UK's Legislation Would Break Encryption

Encryption is pretty straightforward. Something is either encrypted or it isn't. Governments around the world have long insisted that they should be given some kind of back door key so that they, and only they, can snoop on encrypted traffic. But that's flat-out impossible. If the encryption is weakened to allow snooping, then it is weakened—full stop—and therefore useless. And even if it were somehow possible, how long would it take for those magic keys to leak out of government offices?

It wouldn't make sense... to so drastically violate the value proposition of your platform that you alienate the overwhelming majority of your users.

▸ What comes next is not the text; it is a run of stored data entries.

(** * flashback / replay / stats.go: the statistics collector

    A shallow embedding of [src/replay/src/replay/stats.go] and the
    properties of its collectors.

    - Go's [int64], [int] (64-bit target) and [time.Duration] are integers
      in [Z] with two's-complement wrap-around written out ([wrap64]).
    - [*StatsCollector] is a location in a heap of collector objects, so
      that methods mutate their receiver in place and [CombineStats] can be
      shown to leave its arguments alone.  A location that is not allocated
      stands for the nil pointer: dereferencing it panics.
    - [chan Latency] is a channel name; the store keeps, per channel, the
      values sent on it so far, in order.  Blocking of a send is not
      modelled: a send completes.
    - [time.Now()] and [rand.Float64()] are inputs of the methods that call
      them.
    - [float64] arithmetic is an interface ([Float64]) with two instances:
      the IEEE 754 binary64 numbers of the machine, and exact rationals.
    - The maps of a collector are part of its object: [NewStatsCollector]
      is the only place that makes them, so they are never nil and no two
      collectors share one.

    The definitions come first: the model of the code, then the states and
    worlds that the statements name, then concrete collectors.  The
    properties follow, and at the end their evaluation at the concrete
    collectors. *)

From Stdlib Require Import ZArith QArith Qcanon Floats.
From stdpp Require Import gmap strings list fin_maps numbers.

Local Open Scope Z_scope.

(** ** Machine integers *)

(** Two's-complement reduction to 64 bits. *)
Definition wrap64 (z : Z) : Z := (z + 2 ^ 63) `mod` 2 ^ 64 - 2 ^ 63.

Definition minInt64 : Z := - 2 ^ 63.
Definition maxInt64 : Z := 2 ^ 63 - 1.

Definition is_int64 (z : Z) : Prop := minInt64 ≤ z ≤ maxInt64.

(** [x + y] on [int64], [int] and [time.Duration]. *)
Definition int64_add (x y : Z) : Z := wrap64 (x + y).

(** ** Time *)

(** An instant, in nanoseconds from a fixed origin. *)
Abbreviation Time := Z (only parsing).

(** [time.Duration]: an [int64] number of nanoseconds. *)
Abbreviation Duration := Z (only parsing).

(** [time.Second]. *)
Definition Second : Duration := 1000000000.

(** [t.Sub(u)] of the Go library: the difference, replaced by the largest
    or smallest duration when it does not fit. *)
Definition Sub (t u : Time) : Duration :=
  if maxInt64 <? t - u then maxInt64
  else if t - u <? minInt64 then minInt64
  else t - u.

(** [d.Nanoseconds()] of the Go library. *)
Definition Nanoseconds (d : Duration) : Z := d.

(** ** Floating point *)

(** The operations on [float64] that the collector uses. *)
Class Float64 (F : Type) := {
  (** the conversion [float64(x)] of an integer *)
  float64_of_int : Z → F;
  fadd : F → F → F;
  fmul : F → F → F;
  fdiv : F → F → F;
  (** [x == y] and [x < y] *)
  feqb : F → F → bool;
  fltb : F → F → bool;
  feqb_0_0 : feqb (float64_of_int 0) (float64_of_int 0) = true;
  feqb_1_1 : feqb (float64_of_int 1) (float64_of_int 1) = true;
  feqb_1_0 : feqb (float64_of_int 1) (float64_of_int 0) = false;
}.
(** [binascii.a2b_base64(data)] with [strict_mode] off, as [base64.b64decode]
    calls it when [validate] is left at its default: characters outside the
    alphabet are skipped, a completed pad sequence ends the parse, and a
    quad left open at the end of the input raises [binascii.Error].  The
    arguments are the loop variables [quad_pos], [leftchar] and [pads]; an
    output byte is an [unsigned char], hence the mask. *)
Fixpoint a2b_base64 (cs : pybytes) (quad_pos : Z) (leftchar : Z) (pads : Z)
  : result pybytes :=
  match cs with
  | [] => if quad_pos =? 0 then Ok [] else Raise BinasciiError
  | c :: r =>
      if c =? BASE64_PAD then
        if 2 <=? quad_pos then
          if 4 <=? quad_pos + (pads + 1) then Ok []
          else a2b_base64 r quad_pos leftchar (pads + 1)
        else a2b_base64 r quad_pos leftchar pads
      else
        match a2b c with
        | None => a2b_base64 r quad_pos leftchar pads
        | Some this_ch =>
            if quad_pos =? 0 then a2b_base64 r 1 this_ch 0
            else if quad_pos =? 1 then
              cons (Z.land (Z.lor (Z.shiftl leftchar 2) (Z.shiftr this_ch 4)) 0xFF)
                <$> a2b_base64 r 2 (Z.land this_ch 0x0F) 0
            else if quad_pos =? 2 then
              cons (Z.land (Z.lor (Z.shiftl leftchar 4) (Z.shiftr this_ch 2)) 0xFF)
                <$> a2b_base64 r 3 (Z.land this_ch 0x03) 0
            else
              cons (Z.land (Z.lor (Z.shiftl leftchar 6) this_ch) 0xFF)
                <$> a2b_base64 r 0 0 0
        end
  end.

(** [str.encode("ascii")], which [base64.b64decode] applies to a [str]
    argument; it turns the [UnicodeEncodeError] into a [ValueError]. *)
Fixpoint ascii_encode (s : pystr) : result pybytes :=
  match s with
  | [] => Ok []
  | c :: s' =>
      if c <? 0x80 then cons c <$> ascii_encode s'
      else Raise ValueError
  end.

Definition base64_b64encode (bs : pybytes) : pybytes := b64encode bs.

Definition base64_b64decode (s : pystr) : result pybytes :=
  bs ← ascii_encode s;
  a2b_base64 bs 0 0 0.

(** *** encoding.py *)

(** The argument of [safe_base64_encode] is a [Union[str, bytes]]. *)
Inductive str_or_bytes : Type :=
| Str (s : pystr)
| Bytes (b : pybytes).

(** [safe_base64_encode] (lines 15-26). *)
Definition safe_base64_encode (data : str_or_bytes) : result pystr :=
  data' ← match data with
            | Str s => utf8_encode s
            | Bytes b => Ok b
            end;
  utf8_decode (base64_b64encode data').

(** [safe_base64_decode] (lines 29-38). *)
Definition safe_base64_decode (data : pystr) : result pystr :=
  bs ← base64_b64decode data;
  utf8_decode bs.

(** A string literal as a Python [str]. *)
Definition lit (s : string) : pystr :=
  map (fun a => Z.of_nat (nat_of_ascii a)) (list_ascii_of_string s).

(** *** The vocabulary of the claims about the codec *)

(** The characters of the base64 alphabet carry data. *)
Definition is_data (c : Z) : bool :=
  match a2b c with
  | Some _ => true
  | None => false
  end.

(** The characters the decoder looks at: data characters and the pad. *)
Definition is_significant (c : Z) : bool := (c =? BASE64_PAD) || is_data c.

(** Valid base64 is what the encoder produces from some bytes; a malformed
    input is a string that is not valid base64, or whose decoded bytes are
    not UTF-8. *)
Definition valid_base64 (s : pystr) : Prop :=
  exists bs, Forall is_byte bs /\ s = b64encode bs.

Definition malformed (s : pystr) : Prop :=
  ~ valid_base64 s
  \/ exists bs, base64_b64decode s = Ok bs
               /\ utf8_decode bs = Raise UnicodeDecodeError.

(** The error contract of the specification: one dedicated exception, the
    [DecodeError], is the outcome of [safe_base64_decode] on every malformed
    input. *)
Definition rejects_with_DecodeError : Prop :=
  exists DecodeError : exn,
    forall s, malformed s -> safe_base64_decode s = Raise DecodeError.

(** *** Auxiliary notions of the proofs *)

(** Checking a boolean property of an integer on a whole initial segment. *)
Definition all_below (n : nat) (p : Z -> bool) : bool :=
  forallb p (map Z.of_nat (seq 0 n)).

(** The ASCII characters. *)
Definition is_ascii (c : Z) : Prop := 0 <= c < 0x80.

(** The four sextets of a group of three bytes, as the encoder computes
    them, and the three bytes the decoder rebuilds from them. *)
Definition sextet1 (x : Z) : Z := Z.shiftr x 2.
Definition sextet2 (x yh : Z) : Z := Z.lor (Z.shiftl (Z.land x 3) 4) yh.
Definition sextet3 (y zh : Z) : Z := Z.lor (Z.shiftl (Z.land y 0xF) 2) zh.
Definition sextet4 (z : Z) : Z := Z.land z 0x3F.

Definition octet1 (s1 s2 : Z) : Z :=
  Z.land (Z.lor (Z.shiftl s1 2) (Z.shiftr s2 4)) 0xFF.
Definition octet2 (s2 s3 : Z) : Z :=
  Z.land (Z.lor (Z.shiftl (Z.land s2 0x0F) 4) (Z.shiftr s3 2)) 0xFF.
Definition octet3 (s3 s4 : Z) : Z :=
  Z.land (Z.lor (Z.shiftl (Z.land s3 0x03) 6) s4) 0xFF.

Definition in_range (n v : Z) : bool := (0 <=? v) && (v <? n).

End Encoding.

(** ** Python numbers: [str], [int] and [*] *)

(** The amounts of the application are Python numbers.  The three built-ins
    the code applies to them are modelled after CPython: [str] of a float is
    its shortest [repr] ([float_repr_style] is ['short']), [int] truncates,
    and [*] is the binary64 product once an operand is a float. *)

Module PyNum.

(** [str(n)] of an [int]. *)
Definition str_int (z : Z) : string := NilZero.string_of_int (Z.to_int z).

(** Comparing [a * 10^p] with [b * 2^e], the exponents of either sign. *)
Definition scaled_compare (a p b e : Z) : comparison :=
  (a * 10 ^ Z.max p 0 * 2 ^ Z.max (- e) 0
   ?= b * 2 ^ Z.max e 0 * 10 ^ Z.max (- p) 0).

Further, encryption isn't just for messaging apps. If it was compromised, you couldn't do online banking, shopping, or anything requiring a secure connection, because it would no longer be secure. Weakening encryption would destroy the online economy, while any serious bad actors would just switch to another communication method, leaving the government to snoop only on regular folks. 

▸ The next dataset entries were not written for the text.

Lemma impl_validate_graph_consistent
      (g : Graph) path reverse success validPart :
  constraintGraph_ self = Some g ->
  reverse = false \/ (exists a, path = Atom a) ->
  impl_validate NDEBUG self path reverse = Return (success, validPart) ->
  graph_consistent self g reverse success validPart path.
Proof.
  intros Hg. revert success validPart.
  induction path as [a | o d paths IH] using Path_ind;
    intros success validPart Hdir Hret.
  - cbn in Hret.
    destruct (impl_validate_single_Return_validator _ _ Hg Hret)
      as [(-> & -> & Hpv) | [(-> & Hpv & Hsame) | (-> & -> & Hpv)]].
    + apply consistent_whole. exact Hpv.
    + apply consistent_same_state_pair; assumption.
    + apply consistent_degenerate. exact Hpv.
  - destruct Hdir as [-> | [a Ha]]; [| discriminate].
    rewrite impl_validate_PathVector_eq in Hret.
    unfold impl_validate_PathVector in Hret.
    set (validated :=
           fun r => map (fun sub => impl_validate NDEBUG self sub r) paths)
    in *.
    destruct (forward_loop_cases (PathVector o d paths) o d paths validated)
      as [[Hall Heq] | (k & Hk & Hstop & Hbefore & Heq)]; rewrite Heq in Hret.
    + injection Hret as <- <-. apply consistent_whole.
      cbn. rewrite forallb_forall. intros sub Hin.
      destruct (In_nth _ _ (PathVector 0 0 []) Hin) as (j & Hj & <-).
      destruct (Hall j Hj) as [vp Hvp].
      unfold validated in Hvp. rewrite nth_validated in Hvp by exact Hj.
      now apply fully_valid_of_impl_validate in Hvp.
    + unfold validated in Hret, Hstop, Hbefore.
      unfold numberPaths in Hk.
      rewrite nth_validated in Hret by exact Hk.
      rewrite forward_copies_firstn in Hret by lia.
      unfold stop_with in Hret.
      destruct (impl_validate NDEBUG self (pathAtRank paths k) false)
        as [[v vsp] | | |] eqn:Ek; cbn in Hret; try discriminate.
      injection Hret as <- <-.
      assert (Hv : v = false).
      { destruct v; [| reflexivity]. exfalso. apply Hstop. exists vsp.
        now rewrite nth_validated by exact Hk. }
      subst v.
      apply consistent_element; [reflexivity | exact Hk | | |].
      * intros j Hj. destruct (Hbefore j Hj) as [vp Hvp].
        rewrite nth_validated in Hvp by lia.
        now apply fully_valid_of_impl_validate in Hvp.
      * destruct (fully_valid self false (pathAtRank paths k)) eqn:Hvalid;
          [| reflexivity].
        rewrite impl_validate_fully_valid in Ek by auto. discriminate.
      * rewrite Forall_forall in IH.
        apply (IH _ (nth_In _ _ Hk) false vsp); [now left | exact Ek].
Qed.

(** C2, as the code has it.  Whenever [validate] returns, the result is
    [graph_consistent] with the path.  With [true] the part is the path,
    which is fully valid.  With [false], for a non-composite path the
    wrapped validator rejected the path and the part is the truncated part,
    with its ends in the same nodes as the path, or the zero-length part at
    its start time; for a [PathVector] validated forward the part is made
    of copies of the leading fully valid elements followed by a part that is
    so related to the first element that is not fully valid, not to the
    whole path. *)
Theorem validate_graph_consistent
    (g : Graph) (path : Path) (reverse success : bool) (validPart : Path) :
  constraintGraph_ self = Some g ->
  reverse = false \/ (exists a, path = Atom a) ->
  validate NDEBUG self path reverse = Return (success, validPart) \/
  validate_report NDEBUG self path reverse = Return (success, validPart) \/
  validate_ValidationReport NDEBUG self path reverse
    = Return (success, validPart) ->
  graph_consistent self g reverse success validPart path /\
  ((exists a, path = Atom a) ->
     validPart = path \/ same_state_pair g validPart path \/
     validPart = degenerate path).
Proof.
  intros Hg Hdir Hret.
  assert (Himpl : impl_validate NDEBUG self path reverse
                  = Return (success, validPart)).
  { destruct Hret as [H | [H | H]]; [| exact H | exact H].
    now apply impl_validate_of_validate. }
  split.
  - eapply impl_validate_graph_consistent; eassumption.
  - intros [a ->]. cbn in Himpl.
    destruct (impl_validate_single_Return _ _ Hg Himpl)
      as [[_ ->] | [[_ Hsame] | [_ ->]]]; auto.
Qed.

(** *** Reverse validation of a [PathVector] *)

(** With assertions the reverse branch stops on its first statement. *)
Lemma impl_validate_reverse_asserts o d paths :
  NDEBUG = false ->
  impl_validate NDEBUG self (PathVector o d paths) true
  = AssertionFailed
      "!reverse && This has never been tested with reverse path".
Proof.
  intros HN. rewrite impl_validate_PathVector_eq.
  unfold impl_validate_PathVector. rewrite assert_checks by exact HN.
  reflexivity.
Qed.

(** Without them, stopping at rank [i] puts [numberPaths - 1 - i] copies of
    the element of rank [i] (line 75 reads [pathAtRank(i)]) in front of the
    part obtained from that same element. *)
Lemma impl_validate_reverse_stops o d paths i :
  NDEBUG = true ->
  i < List.length paths ->
  (forall j, i < j < List.length paths ->
     fully_valid self true (pathAtRank paths j) = true) ->
  fully_valid self true (pathAtRank paths i) = false ->
  impl_validate NDEBUG self (PathVector o d paths) true
  = stop_with o d
      (repeat (copy (pathAtRank paths i)) (List.length paths - 1 - i))
      (impl_validate NDEBUG self (pathAtRank paths i) true).
Proof.
  intros HN Hi Hafter Hinvalid.
  rewrite impl_validate_PathVector_eq.
  unfold impl_validate_PathVector. rewrite assert_NDEBUG by exact HN. cbn.
  rewrite reverse_loop_stops with (i := i).
  - rewrite nth_validated by exact Hi.
    rewrite reverse_copies_repeat. reflexivity.
  - exact Hi.
  - intros j Hj. exists (pathAtRank paths j).
    rewrite nth_validated by (unfold numberPaths in Hj; lia).
    apply impl_validate_fully_valid; [now left | now apply Hafter].
  - intros [vp Hvp]. rewrite nth_validated in Hvp by exact Hi.
    apply fully_valid_of_impl_validate in Hvp. destruct Hvp. congruence.
Qed.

WhatsApp and Signal, along with several other platforms and privacy advocates, have co-authored an open letter warning of the bill's threats to privacy and security. And while the bill does not explicitly call for a weakening of encryption, it would certainly end up that way. Even the United Nations is against it. If companies were to comply, this would break encryption for the entire internet, not just for the UK.

"The UK's online safety bill is an existential threat to safe and private communications," Signal's president Meredith Whittaker said on Twitter. 

Perhaps the UK government knows this and intends to use the new legislation as a stick to get what it wants another way. Do you remember when Apple outlined its plans to scan the photos in your iPhone's photo library for child sexual abuse materials (CSAM)? One clause in the new legislation would require the same thing, only for your messages. And, of course, once this is possible, your messages could be scanned for anything the government or law enforcement agencies want. 

No Operations in the UK

Signal, WhatsApp, and others have explicitly stated that they will cease operations in the country if the Online Safety Bill passes as is. It would, as we have mentioned, be technically impossible for them to comply while still providing their current and promised services.

Imagine that a law was passed to force all prepared foods to contain meat. What would vegan and vegetarian food makers do in this situation? They'd have to shut down or pull out of the country. Like Signal and WhatsApp, they could not comply without completely changing their business model. 

Someone using a smartphone with an lock symbol indicating encryption overlaying the image.

Thanmano / Getty Images

"If the UK actually passes this law, service providers like Meta would simply pull their app out of the UK market. The UK represents a small fraction of any one platform's user base. It wouldn't make sense, from a business standpoint, to so drastically violate the value proposition of your platform that you alienate the overwhelming majority of your users," says Alemayehu.

And that's the risk. By trying to circumvent one of the fundamental technologies of the internet, a government risks annexing its country from that internet. You literally cannot have a WhatsApp that operates internationally but also allows only the UK government to access only British citizens' messages. So the alternative is a separate WhatsApp network designed specifically for the UK or no WhatsApp at all for British citizens.